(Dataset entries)
(** The text of a body that is present and no string. *)
Lemma body_text (body : value) :
  is_string body = false -> truthy body = true ->
  exists text, JSON.stringify body = Some text /\ VStr text <> body.
Proof.
  intros Hs Ht. destruct body; try discriminate; cbn [JSON.stringify];
    eexists; (split; [reflexivity | discriminate]).
Qed.

Lemma body_of_text (init : RequestInit) text :
  is_string (init_body init) = false -> truthy (init_body init) = true ->
  JSON.stringify (init_body init) = Some text ->
  body_of (Some init) = VStr text.
Proof.
  intros Hs Ht Hj. unfold body_of. rewrite Ht.
  destruct (init_body init); try discriminate; rewrite Hj; reflexivity.
Qed.

(** C10.  When [fetch] is called with a body that is present and no
    string, what the client writes to the control socket is the sealed
    [http_request] whose [body] is the text [JSON.stringify(init.body)]:
    at once when the socket is open and the key is installed, and when the
    handshake completes for a call that waited for it.  That text is never
    the body itself, and for an object, an array or a typed array it
    starts with a brace or a bracket, which is no character of base64. *)
Theorem fetch_body_is_json `{!FreshIds B} (s : state) (input : fetch_input)
    (init : RequestInit) :
  reachable s ->
  is_string (init_body init) = false ->
  truthy (init_body init) = true ->
  exists text,
    JSON.stringify (init_body init) = Some text /\
    VStr text <> init_body init /\
    (is_object (init_body init) = true ->
     exists c t, text = String c t /\ base64_alphabet c = false) /\
    (forall requestId url,
        prop (tunnelRequest requestId url (Some init)) "body" = VStr text) /\
    (forall i k,
        ws s = Some i -> is_open s = true -> symmetricKey s = Some k ->
        snd (exec (handler (CallFetch input (Some init))) s)
        = [WsSend i (sealed_text k (draws s)
                       (tunnelRequest (generateRequestId (issued s)) (url_of input)
                          (Some init)))]) /\
    (forall i q dat message pk serverPub a,
        ws s = Some i -> sockets s !! i = Some (OPEN, q) ->
        JSON.parse dat = Some message ->
        get_prop message "type" = Some (VStr "server_kx") ->
        prop message "x25519PublicKey" = VStr pk -> from_base64 pk = Some serverPub ->
        In a (awaiting s) -> awaited a = q -> init_of a = Some init ->
        exists n m,
          In (WsSend i (sealed_text (crypto_secretbox_keygen (generated s)) m
                          (tunnelRequest (generateRequestId n) (input_url a) (Some init))))
             (snd (exec (handler (WsMessage i dat)) s))).
Proof.
  intros Hr Hs Ht. pose proof (reachable_consistent s Hr) as H.
  destruct (body_text _ Hs Ht) as (text & Hj & Hne). exists text.
  split; [exact Hj|]. split; [exact Hne|]. split; [|split; [|split]].
  - intros Ho. destruct (ClientFacts.object_text _ Ho) as (c & t & Hj' & Hc).
    exists c, t. split; [congruence | exact Hc].
  - intros requestId url. unfold prop, tunnelRequest, get_prop. cbn [assoc String.eqb].
    change (default VUndefined (Some ?x)) with x. apply body_of_text; assumption.
  - intros i k Hi Ho Hk. apply (fetch_sends s i k input (Some init) H Hi Ho Hk).
  - intros i q dat message pk serverPub a Hi Hq Hparse Htype Hpk Hb Hin Ha Hinit.
    destruct (handshake_sends s i q dat message pk serverPub a H Hi Hq Hparse Htype Hpk Hb
                Hin Ha) as (n & m & Hsent & _).
    exists n, m. rewrite <- Hinit. exact Hsent.
Qed.

End Facts.
End ClientRuns.

(** ** The sample libraries keep the laws *)
Module DemoFacts.
Import Demo.

Lemma unbox_box (m n k : bytes) : unbox (box m n k) n k = Some m.
Proof.
  unfold unbox, box. rewrite List.app_assoc.
  rewrite take_app_length, drop_app_length.
  rewrite bool_decide_eq_true_2; reflexivity.
Qed.

#[export] Instance sodium_laws : SodiumLaws sodium.
Proof.
  split.
  - intros m n k. apply unbox_box.
  - intros b. cbn. f_equal. apply list_byte_of_string_of_list_byte.
  - intros s. cbn. f_equal. apply string_of_list_byte_of_string.
Qed.

Lemma string_of_uint_inj (u v : Decimal.uint) :
  NilEmpty.string_of_uint u = NilEmpty.string_of_uint v -> u = v.
Proof.
  intros E. apply (f_equal NilEmpty.uint_of_string) in E.
  rewrite !NilEmpty.usu in E. congruence.
Qed.

#[export] Instance fresh_ids : Client.FreshIds browser.
Proof.
  split. intros m n E. cbn in E.
  apply string_of_uint_inj in E. apply DecimalNat.Unsigned.to_uint_inj, E.
Qed.
End DemoFacts.

(** ** Both ends of the tunnel *)
Module TunnelFacts.
Section Facts.
Context {S : Sodium} {C : Cbor} {G : Server.TypeGuards} {H : Server.Host}
        {R : Client.Responses} {B : Client.Browser}.

(** C3, as the code has it.  When the control socket closes, the relay
    hands every tracked sub-connection of that socket a close with code
    1006 and reason [tunnel closed], and the connection leaves the map when
    no close listener of the host throws.  On the client the close writes
    nothing, settles no promise and leaves the map of pending requests and
    the suspended calls as they are; it clears [connectionPromise] and
    sets the timer of the reconnect one second later.  A request in flight
    stays in flight and fails by its own timer, with [Request timeout],
    when no response arrives before it is due; a call that still waits for
    the connection stays suspended. *)
Theorem control_close_flushes_subconnections `{!Client.FreshIds B}
    (r : Server.state) (ws : Server.socket) (dat : bytes) (c : Client.state) (i : nat) :
  let c' := Client.step c (Client.WsClose i) in
  Client.reachable c ->
  (forall cid conn,
      JsMap.get cid (Server.webSocketConnections r) = Some conn ->
      Server.controlWs conn = ws ->
      In (Server.Deliver
            (Server.DClose (Server.mockWs conn) (Some 1006) (Some "tunnel closed")))
         (snd (Server.step r (Server.Emit ws "close" dat))) /\
      (Server.quiet_close ->
       JsMap.get cid
         (Server.webSocketConnections (fst (Server.step r (Server.Emit ws "close" dat))))
       = None)) /\
  (snd (Client.exec (Client.handler (Client.WsClose i)) c) = [] /\
   Client.pendingRequests c' = Client.pendingRequests c /\
   Client.settled c' = Client.settled c /\
   Client.awaiting c' = Client.awaiting c /\
   (is_Some (Client.sockets c !! i) ->
    Client.connectionPromise c' = None /\
    In (Client.now c + 1000, Client.Reconnect) (Client.timers c'))) /\
  (forall requestId p due,
      Client.in_flight requestId p due c ->
      Client.in_flight requestId p due c' /\
      forall trace,
        Client.unanswered requestId c' trace = true ->
        due <= Client.now c' + Client.elapsed trace ->
        Client.pendingRequests (Client.run c' trace) !! requestId = None /\
        Client.settled (Client.run c' trace) !! p
        = Some (Client.Rejected (Client.Error (VStr "Request timeout")))) /\
  (forall p q, Client.parked p q c -> Client.parked p q c').
Proof.
  intros c' Hr. split; [|split; [|split]].
  - intros cid conn Hget Hws. exact (RelayFacts.close_flushes r ws dat cid conn Hget Hws).
  - destruct (ClientRuns.close_keeps_requests c i) as (E1 & E2 & E3 & _ & E5 & _ & E7).
    repeat split; try assumption; apply E7; assumption.
  - intros requestId p due Hf.
    pose proof (ClientRuns.close_keeps_in_flight c i requestId p due Hf) as Hf'.
    split; [exact Hf'|]. intros trace Hu Hd.
    exact (ClientRuns.in_flight_times_out c' requestId p due trace
             (ClientRuns.reachable_step c (Client.WsClose i) Hr) Hf' Hu Hd).
  - intros p q Hp. apply ClientRuns.close_keeps_parked, Hp.
Qed.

## Description of the task:
Your answer should be the exact lines above from the one with "(** C3, as the" through the one with "Client.settled (Client.run c'", both included, and nothing besides.

## Response area:
(** C3, as the code has it.  When the control socket closes, the relay
    hands every tracked sub-connection of that socket a close with code
    1006 and reason [tunnel closed], and the connection leaves the map when
    no close listener of the host throws.  On the client the close writes
    nothing, settles no promise and leaves the map of pending requests and
    the suspended calls as they are; it clears [connectionPromise] and
    sets the timer of the reconnect one second later.  A request in flight
    stays in flight and fails by its own timer, with [Request timeout],
    when no response arrives before it is due; a call that still waits for
    the connection stays suspended. *)
Theorem control_close_flushes_subconnections `{!Client.FreshIds B}
    (r : Server.state) (ws : Server.socket) (dat : bytes) (c : Client.state) (i : nat) :
  let c' := Client.step c (Client.WsClose i) in
  Client.reachable c ->
  (forall cid conn,
      JsMap.get cid (Server.webSocketConnections r) = Some conn ->
      Server.controlWs conn = ws ->
      In (Server.Deliver
            (Server.DClose (Server.mockWs conn) (Some 1006) (Some "tunnel closed")))
         (snd (Server.step r (Server.Emit ws "close" dat))) /\
      (Server.quiet_close ->
       JsMap.get cid
         (Server.webSocketConnections (fst (Server.step r (Server.Emit ws "close" dat))))
       = None)) /\
  (snd (Client.exec (Client.handler (Client.WsClose i)) c) = [] /\
   Client.pendingRequests c' = Client.pendingRequests c /\
   Client.settled c' = Client.settled c /\
   Client.awaiting c' = Client.awaiting c /\
   (is_Some (Client.sockets c !! i) ->
    Client.connectionPromise c' = None /\
    In (Client.now c + 1000, Client.Reconnect) (Client.timers c'))) /\
  (forall requestId p due,
      Client.in_flight requestId p due c ->
      Client.in_flight requestId p due c' /\
      forall trace,
        Client.unanswered requestId c' trace = true ->
        due <= Client.now c' + Client.elapsed trace ->
        Client.pendingRequests (Client.run c' trace) !! requestId = None /\
        Client.settled (Client.run c' trace) !! p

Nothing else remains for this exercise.